Learn the unique advantages of lead acid batteries
The early gelled lead acid battery developed in the 1950s by Sonnenschein (Germany) became popular in the 1970s. Mixing sulfuric acid with a silica-gelling agent converts liquid electrolyte into a semi-stiff paste to make the gel maintenance free. The AGM that arrived in the early 1980s offers similar performance to gel but each system offers slightly different characteristics to fill unique market needs. Gel batteries are commonly used in UPS, big and small, while AGM has carved out a market with starter and deep-cycle applications. Gel and AGM batteries are part of the valve-regulated lead acid (VRLA) family to make the traditional flooded lead acid maintenance free.
Energy storage systems (ESS) deployed for frequency regulation and energy buffering use lithium-ion batteries. Unlike lead acid, Li-ion can be rapid charged when excess energy is available. While UPS normally dwells at full-charge and is only discharged occasionally, Li-ion in an ESS can operate at mid-state-of-charge of 40 to 60 percent without inducing sulfation. UPS for standby applications continue to be served by lead acid batteries because of economical cost, ruggedness and superior safety, Li-ion is making inroads into applications that need cycling by delivering the best price per cycle.
A gel battery generally lasts longer than AGM; improved heat transfer to the outside is one reason. (The gel separator moves heat whereas the absorbent glass mat of the AGM acts as insulator.) A further advantage of gel is the dome shaped performance curve that allows the battery to stay in the high performance range during most of its service life before dropping rapidly towards the end of life; AGM, in comparison, fades gradually.
Gel is known for good performance at high ambient temperatures, is less prone to sulfation than other systems, but it needs the correct charge and float voltages. In comparison, AGM is superior at low temperatures with better current delivery because of low internal resistance. The cycle count on gel is said to be larger than AGM and the secret lies in holding more acid due to its design. Because of higher internals resistance, gel batteries are not used for high current applications.

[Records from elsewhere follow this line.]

(** [L = [[2]]], factor 3 and dual variable 5: the dual variable is 5 after
    the pass. *)
Lemma no_constraint_keeps_dual_witness :
  exists (su : setup R) (p : pass R),
    admm_setup (mat11 0%R) (mat11 1%R) (mat11 3%R) 0%R = Ok su /\
    admm_iter inv_real prox_identity (solver_real 0%R 1) su 0%R
      (Vars (mat11 3%R) (mat11 5%R) 0) = Ok p /\
    item (v_dual_var (p_vars p)) 0 0 = 5%R.
Proof.
  eexists. eexists. split; [reflexivity |].
  match goal with
  | |- admm_iter _ _ ?self ?su ?b ?v = Ok ?p /\ _ =>
      assert (E : admm_iter inv_real prox_identity self su b v = Ok p)
  end.
  { unfold admm_iter, inv_real, inv_cofactor. simpl.
    unfold Rzerob. destruct (Req_dec_T _ 0) as [Z0 | _].
    - exfalso. unfold np_trace, alt_sign in Z0. simpl in Z0. lra.
    - reflexivity. }
  split; [exact E |].
  match type of E with
  | admm_iter _ _ ?self ?su ?b ?v = Ok ?p =>
      destruct (no_constraint_keeps_dual inv_real prox_identity
                  (inv_cofactor_shape _) self su b v p 1 1)
        as (_ & Keep & _)
  end.
  - intros x d r. reflexivity.
  - repeat split.
  - repeat split.
  - exact E.
  - exact (Keep 0%nat 0%nat ltac:(lia) ltac:(lia)).
Defined.
(** * DataBase/Table.py: field descriptors, schema composition and
      entity instances

    A shallow embedding of [src/DataBase/Table.py].  Python objects that the
    module mutates and shares (field descriptors, classes) live in an explicit
    store and are referred to by address; everything else is a value.
    Functions that can raise return a [result]; functions that also touch the
    store are written in a state-and-exception monad. *)

From Stdlib Require Import ZArith String List Bool Lia.
From stdpp Require Import base option list strings.
Import ListNotations.
Local Open Scope string_scope.
Local Open Scope list_scope.

(** ** Python dictionaries

    A [dict] keeps insertion order, and the order in which
    [Table.__init__] walks [_fields] decides which error surfaces first, so
    dictionaries are association lists in insertion order. *)

Definition dict (V : Type) : Type := list (string * V).

Section Dict.
Context {V : Type}.

(** [d.get(k)] *)
Fixpoint dict_get (d : dict V) (k : string) : option V :=
  match d with
  | [] => None
  | (k', v) :: d' => if String.eqb k' k then Some v else dict_get d' k
  end.

(** [k in d] *)
Definition dict_mem (d : dict V) (k : string) : bool :=
  match dict_get d k with Some _ => true | None => false end.

(** [d[k] = v]: an existing key keeps its position, a new key goes last. *)
Fixpoint dict_set (d : dict V) (k : string) (v : V) : dict V :=
  match d with
  | [] => [(k, v)]
  | (k', v') :: d' =>
      if String.eqb k' k then (k', v) :: d' else (k', v') :: dict_set d' k v
  end.

(** [{**a, **b}] *)
Definition dict_update (a b : dict V) : dict V :=
  fold_left (fun acc kv => dict_set acc (fst kv) (snd kv)) b a.

(** [d.pop(k)] for its effect on [d] *)
Definition dict_pop (d : dict V) (k : string) : dict V :=
  List.filter (fun kv => negb (String.eqb (fst kv) k)) d.

(** [{k: v for k, v in d.items() if p(v)}] *)
Definition dict_filter (p : V -> bool) (d : dict V) : dict V :=
  List.filter (fun kv => p (snd kv)) d.

Definition dict_keys (d : dict V) : list string := map fst d.
Definition dict_values (d : dict V) : list V := map snd d.
End Dict.

(** ** Values *)

#[local] Set Warnings "-register-all".

Inductive pyval : Type :=
| PyNone
| PyBool (b : bool)
| PyInt (z : Z)
| PyStr (s : string)
| PyOpaque (id : nat)            (* any other object: a float, a date, an entity instance *)
| PyFunc (name : string)         (* a function defined in a class body *)
| PyBoundMethod (name : string)  (* that function read through an instance *)
| PyClass (c : nat)              (* reference to a class in the store *)
| PyField (a : nat)              (* reference to a field descriptor in the store *)
| PyFieldValue (field : pyval) (value : pyval)         (* a [_FieldValue] object *)
| PyForeignFieldValue (field : pyval) (value : pyval)  (* a [ForeignFieldValue] object *)
| PyDict (d : list (string * pyval)).

(** [v is None] *)
Definition is_None (v : pyval) : bool :=
  match v with PyNone => true | _ => false end.

(** ** Exceptions

    An f-string is kept as its literal pieces and the interpolated values. *)

Inductive fpart : Type :=
| Lit (s : string)
| Interp (v : pyval).

Definition fstring : Type := list fpart.

Inductive exn : Type :=
| NullConstraintException (msg : fstring)
| AttributeError (msg : fstring)
| TypeError (msg : fstring).

Inductive result (A : Type) : Type :=
| Ok (a : A)
| Raise (e : exn).
Arguments Ok {A} a.
Arguments Raise {A} e.

Definition rbind {A B} (r : result A) (k : A -> result B) : result B :=
  match r with
  | Ok a => k a
  | Raise e => Raise e
  end.

(** ** Field descriptors *)

Inductive field_class : Type :=
| _Field | _ForeignField
| TextField | IntegerField | RealField | DateField | DateTimeField
| OneToOneField | OneToManyField | ManyToOneField | ManyToManyField.

(** [cls.__name__] *)
Definition class_name (c : field_class) : string :=
  match c with
  | _Field => "_Field" | _ForeignField => "_ForeignField"
  | TextField => "TextField" | IntegerField => "IntegerField"
  | RealField => "RealField" | DateField => "DateField"
  | DateTimeField => "DateTimeField"
  | OneToOneField => "OneToOneField" | OneToManyField => "OneToManyField"
  | ManyToOneField => "ManyToOneField" | ManyToManyField => "ManyToManyField"
  end.

(** [issubclass(c, _ForeignField)] *)
Definition is_foreign_class (c : field_class) : bool :=
  match c with
  | _ForeignField | OneToOneField | OneToManyField
  | ManyToOneField | ManyToManyField => true
  | _ => false
  end.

One of the secrets of building a good gel battery lies in the valve construction. Small and economical gel batteries use a valve consisting of EPDM-rubber (EPDM stands for ethylene propylene diene monomer). High quality large gel batteries for use in high and low temperatures use a more elaborate valve design to improve moisture retention.
In terms of suitability and cost, the flooded lead acid is most durable when used in standby operation, but it is also the most expensive and requires maintenance by replenishing water. Gel is cheaper than flooded and is the preferred battery for the UPS installations in communications. AGM comes at a lower cost and is also superior in load capabilities to gel. Both systems have a promising future and will continue to serve for standby applications that require limited deep cycling. Table 1 illustrates the advantages and disadvantages of the gel battery over other lead acid systems.
|Advantages||Maintenance free; can be mounted sideways; low self-discharge|
|Long lasting due to its ability to transfer heat to the outside|
|Performance stays high until the end of life, then drops rapidly|
|Produces water by combining oxygen and hydrogen|
|Safe operation and forgiving if abused; less dry-out than AGM|
|High cycle count, tolerance to abuse and heat|
|Large variety of battery sizes available|
|Limitations||Higher manufacturing cost than AGM|
|Sensitive to overcharging (gel is more tolerant than AGM)|
|Moderate specific energy and load current|
|Subject to release gases. Ventilation needed|
|Must be stored in charged condition (less critical than flooded)|
Table 1: Advantages and limitations of the gel battery.